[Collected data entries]
Lemma sum_app l1 l2 : fold_right Z.add 0 (l1 ++ l2) = fold_right Z.add 0 l1 + fold_right Z.add 0 l2.
Proof. induction l1 as [|x l1 IH]; cbn; [done|]. rewrite IH. lia. Qed.

Lemma sum_nonneg l : Forall (fun z => 0 <= z) l -> 0 <= fold_right Z.add 0 l.
Proof. induction 1; cbn; lia. Qed.

Lemma total_nonneg l : Forall (fun x => 0 <= x.1) l -> 0 <= total l.
Proof. unfold total. induction 1; cbn; lia. Qed.

Lemma filter_bound p l : Forall (fun x => 0 <= x.1) l -> Forall (fun x => 0 <= x.1) (List.filter p l) /\ total (List.filter p l) <= total l.
Proof.
  unfold total. induction 1 as [|x l Hx _ [IH1 IH2]]; [done|]. cbn [List.filter fold_right]. destruct (p x); cbn [fold_right]; split; try lia; [by constructor|done].
Qed.

Lemma moved_bound l : Forall (fun x => 0 <= x.1) l -> 0 <= moved l <= total l.
Proof. intros H. unfold moved. destruct (filter_bound (fun x => is_ok x.2) l H) as [H1 H2]. by pose proof (total_nonneg _ H1). Qed.

Lemma take_bound k l : Forall (fun x => 0 <= x.1) l -> 0 <= total (take k l) <= total l.
Proof.
  intros H. pose proof (total_nonneg (take k l) ltac:(by apply Forall_take)). pose proof (total_nonneg (drop k l) ltac:(by apply Forall_drop)).
  rewrite <- (take_drop k l) at 3. rewrite total_app. lia.
Qed.

Lemma better_not_negative upload n t b : not_negative b = true -> not_negative (better upload n t b) = true.
Proof.
  intros Hb. unfold better. cbv zeta. case_match; [|done]. destruct (b <? speed_of n (transfer_time upload t))%float eqn:Hlt; [|done].
  revert Hlt. generalize (speed_of n (transfer_time upload t)). intros m. by destruct b as [[]|[]| |[] ? ?], m as [[]|[]| |[] ? ?].
Qed.

Lemma best_not_negative upload l : not_negative (best upload l) = true.
Proof.
  induction l as [|[n [t|e]] l IH] using rev_ind; [done| |]; [rewrite best_snoc; by apply better_not_negative|].
  unfold best in *. by rewrite fold_left_app.
Qed.

(** The progress of a phase whose requests were up to [cap] in all. *)
Definition of_phase (phase : string) (cap : Z) (p : SpeedProgress) : Prop := sp_Phase p = phase /\ 0 <= sp_Bytes p <= cap.

Lemma progress_phase upload n used0 cap l : Forall (fun x => 0 <= x.1) l -> 0 <= used0 -> used0 + total l <= cap ->
  Forall (of_phase (phase_of upload) cap) (ramp_progress upload n used0 (good upload l)).
Proof.
  intros Hl Hu Hc. destruct (filter_bound (fun x => accepted (phase_of upload) x.2) l Hl) as [Hg Ht].
  apply List.Forall_forall. intros p (k & <- & _)%in_map_iff. pose proof (take_bound k _ Hg). unfold of_phase. cbn. fold (good upload l) in *. split; [done|lia].
Qed.
Lemma read_line_quiet w : R w (read_line sys w).2.
Proof. unfold read_line. pose proof (qt_ReadString w) as H. by destruct (pq_ReadString sys w) as [[line err] w']. Qed.

Lemma readPassword_quiet p w : R w (readPassword sys p w).2.
Proof.
  unfold readPassword. transitivity (pq_Print sys p w); [apply qt_Print|]. destruct (pq_Terminal sys (pq_Print sys p w)).
  - pose proof (qt_ReadPassword (pq_Print sys p w)) as H. destruct (pq_ReadPassword sys _) as [r w']. cbn in *. etransitivity; [exact H|apply qt_Print].
  - pose proof (read_line_quiet (pq_Print sys p w)) as H. by destruct (read_line sys _) as [r w'].
Qed.

Lemma readLine_quiet p w : R w (readLine sys p w).2.
Proof.
  unfold readLine. transitivity (pq_Print sys p w); [apply qt_Print|]. pose proof (read_line_quiet (pq_Print sys p w)) as H.
  by destruct (read_line sys _) as [r w'].
Qed.
Definition sc_call {A} (c : api_call A) (s : Script) : result error A * Script :=
  let '(r, vs) := sc_answer c s in (r, sc_log s vs (ECall c r)).

Definition sc_tell (c : api_call unit) (s : Script) : option error * Script :=
  let '(r, s) := sc_call c s in (match r with Err e => Some e | Ok _ => None end, s).

Definition sc_wait (s : Script) : wake * Script :=
  match sc_wakes s with
  | [] => (WDone None, s)
  | k :: ks => (k, mkScript (sc_nets s) (sc_vpns s) (sc_pending s) ks (sc_time s) (sc_trace s))
  end.

Definition sc_prompts : PromptSys Script :=
  mkPromptSys Script (fun _ => false) (fun _ => false) (fun w => (("", Some io_EOF), w)) (fun w => (Err io_EOF, w)) (fun _ w => w)
    (fun w => (None, w)) (sc_call APendingSecrets) (fun id => sc_call (ASecret id)) (fun id a => sc_tell (AAnswerSecret id a))
    (fun id => sc_tell (ACancelSecret id)) sc_wait (fun _ w => w).

Definition sc_sys : CmdSys Script :=
  mkCmdSys Script sc_prompts (fun w => (None, w)) (fun A c w => sc_call c w) (fun c s => sc_log s (sc_vpns s) (EStart c))
    (fun w => (None, w)) (fun w => (SDeadline, w)) (fun _ w => (Err ErrNotFound, w)) (fun w => (sc_time w, w)) (fun _ => false)
    (fun d s => (true, mkScript (sc_nets s) (sc_vpns s) (sc_pending s) (sc_wakes s) (sc_time s + Z.max 0 d) (sc_trace s))) (fun _ w => w) (fun _ w => (None, w)).

Definition sc_left (s : Script) : nat := length (sc_wakes s).

Lemma sc_call_traced {A} (c : api_call A) w : let '(r, w') := sc_call c w in traced sc_trace sc_left sc_time (ECall c r) w w'.
Proof. unfold sc_call. destruct (sc_answer c w) as [r vs]. unfold sc_left. repeat split; cbn; lia. Qed.

Lemma sc_tell_traced c w : let '(e, w') := sc_tell c w in traced sc_trace sc_left sc_time (ECall c (answer_of e)) w w'.
Proof.
  unfold sc_tell. pose proof (sc_call_traced c w) as H. destruct (sc_call c w) as [[[]|e] w']; exact H.
Qed.

#[local] Instance sc_laws : CmdLaws sc_sys sc_trace sc_left sc_time.
Proof.
  split; intros; try apply sc_call_traced; try apply sc_tell_traced; try (unfold sc_left; cbn; repeat split; cbn; lia).
  all: cbn; unfold sc_wait, quietly, sc_left; destruct w as [n v p [|k ks] t tr]; cbn; try done; try (split_and!; done || lia). all: destruct k; done || lia.
Qed.

Definition home_net : WifiNetwork := mkWifiNetwork "Home" "wlan0" 70 SecWPAPSK 5180 36 "5" [] false "" false false 0.


Definition work_vpn (st : string) : VPN := mkVPN "u1" "Work" BackendNMVPN "OpenVPN" st "" "" "" 0 true None None None.
Definition work_prompt : SecretRequest :=
  mkSecretRequest "p1" "u1" "Work" "" true "OpenVPN" "vpn" [mkSecretField "password" "Password" true] "" false true 0 0.

(** The prompt of the VPN is answered with the password of the flag; an error
    state fails [vpn up] but not [vpn down]. *)
Lemma switch_exact_witness :
  let s := mkScript [] [[work_vpn VPNDisconnected]; [work_vpn VPNConnecting]; [work_vpn VPNError]] [work_prompt] [WTick] 0 [] in
  let switch up := vpnSwitch sc_sys (fun s => s) (fun s => s) String.eqb 68 true "Work" up "pw" s in
  option_map (fun x => (sc_trace x.2, x.1)) (switch true) = Some
    ([ECall AVPNs (Ok [work_vpn VPNDisconnected]); EStart (AConnectVPN "u1"); ECall APendingSecrets (Ok [work_prompt]);
      ECall (AAnswerSecret "p1" (mkSecretAnswer {["password" := "pw"]} true)) (Ok tt);
      ECall AVPNs (Ok [work_vpn VPNConnecting]); ECall AVPNs (Ok [work_vpn VPNError])],
     Err (Errorf KindInternal "" "Work failed: -")) /\
  option_map fst (switch false) = Some (Ok tt) /\
  exists r w' l, switch true = Some (r, w') /\ sc_trace w' = l /\ switch_run sc_sys (fun s => s) (fun s => s) String.eqb true "Work" true "pw" l r.
Proof.
  split; [vm_compute; reflexivity|]. split; [vm_compute; reflexivity|].
  exact (proj1 (switch_exact sc_sys sc_trace sc_left sc_time (fun s => s) (fun s => s) String.eqb 68 true "Work" true "pw"
    (mkScript [] [[work_vpn VPNDisconnected]; [work_vpn VPNConnecting]; [work_vpn VPNError]] [work_prompt] [WTick] 0 [])
    (proj1 (Nat.leb_le 2 68) eq_refl) (le_n _))).
Defined.
Definition vpn_plain_key (k : Key) : Step := fun m =>
  let t := tm_vpn m in
  let s := key_String k in
  if mem s ["up"; "k"] then (set_vpn (vpn_set_login "" (vpn_set_cursor (vt_cursor t - 1) t)) m, [])
  else if mem s ["down"; "j"] then (set_vpn (vpn_set_login "" (vpn_set_cursor (Nat.min (length (vt_vpns t) - 1) (vt_cursor t + 1)) t)) m, [])
  else if s =?s "enter" then vpn_toggle m
  else if s =?s "e" then
    let '(v, t) := vpn_selected t in let m := set_vpn t m in
    match v with
    | Some v =>
        match vpn_Tailscale v with
        | Some ts => if is_tailscale v then (set_vpn (vpn_set_picker (Some (mkExitPicker (List.filter tp_ExitNodeOption (ti_Peers ts)) 0)) t) m, [])
                     else (set_over overlayEvents m, [])
        | None => (set_over overlayEvents m, [])
        end
    | None => (set_over overlayEvents m, [])
    end
  else if s =?s "l" then
    let '(v, t) := vpn_selected t in let m := set_vpn t m in
    match v with
    | Some v => if is_tailscale v then (set_vpn (vpn_set_busy (vpn_ID v) t) m, [CSpin; CAction tabVPN "login" WLogin]) else (m, [])
    | None => (m, [])
    end
  else if s =?s "a" then (set_vpn (vpn_set_add (in_Focus (vt_addInput t)) true t) m, [CInput])
  else if s =?s "esc" then (set_vpn (vpn_set_login "" t) m, [])
  else (m, []).

Definition vpn_key (k : Key) : Step := fun m =>
  let m := on_vpn (vpn_set_lastErr None) m in
  match vt_picker (tm_vpn m) with
  | Some p => pickerKey k p m
  | None => if vt_adding (tm_vpn m) then add_key k m else vpn_plain_key k m
  end.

§ **Task to complete**:
Only those lines of the entries above that run from the line containing "split; intros; try" to the line containing "Definition home_net : WifiNetwork", both included, should be transcribed exactly.

§ **Exercise result**:
  split; intros; try apply sc_call_traced; try apply sc_tell_traced; try (unfold sc_left; cbn; repeat split; cbn; lia).
  all: cbn; unfold sc_wait, quietly, sc_left; destruct w as [n v p [|k ks] t tr]; cbn; try done; try (split_and!; done || lia). all: destruct k; done || lia.
Qed.

Definition home_net : WifiNetwork := mkWifiNetwork "Home" "wlan0" 70 SecWPAPSK 5180 36 "5" [] false "" false false 0.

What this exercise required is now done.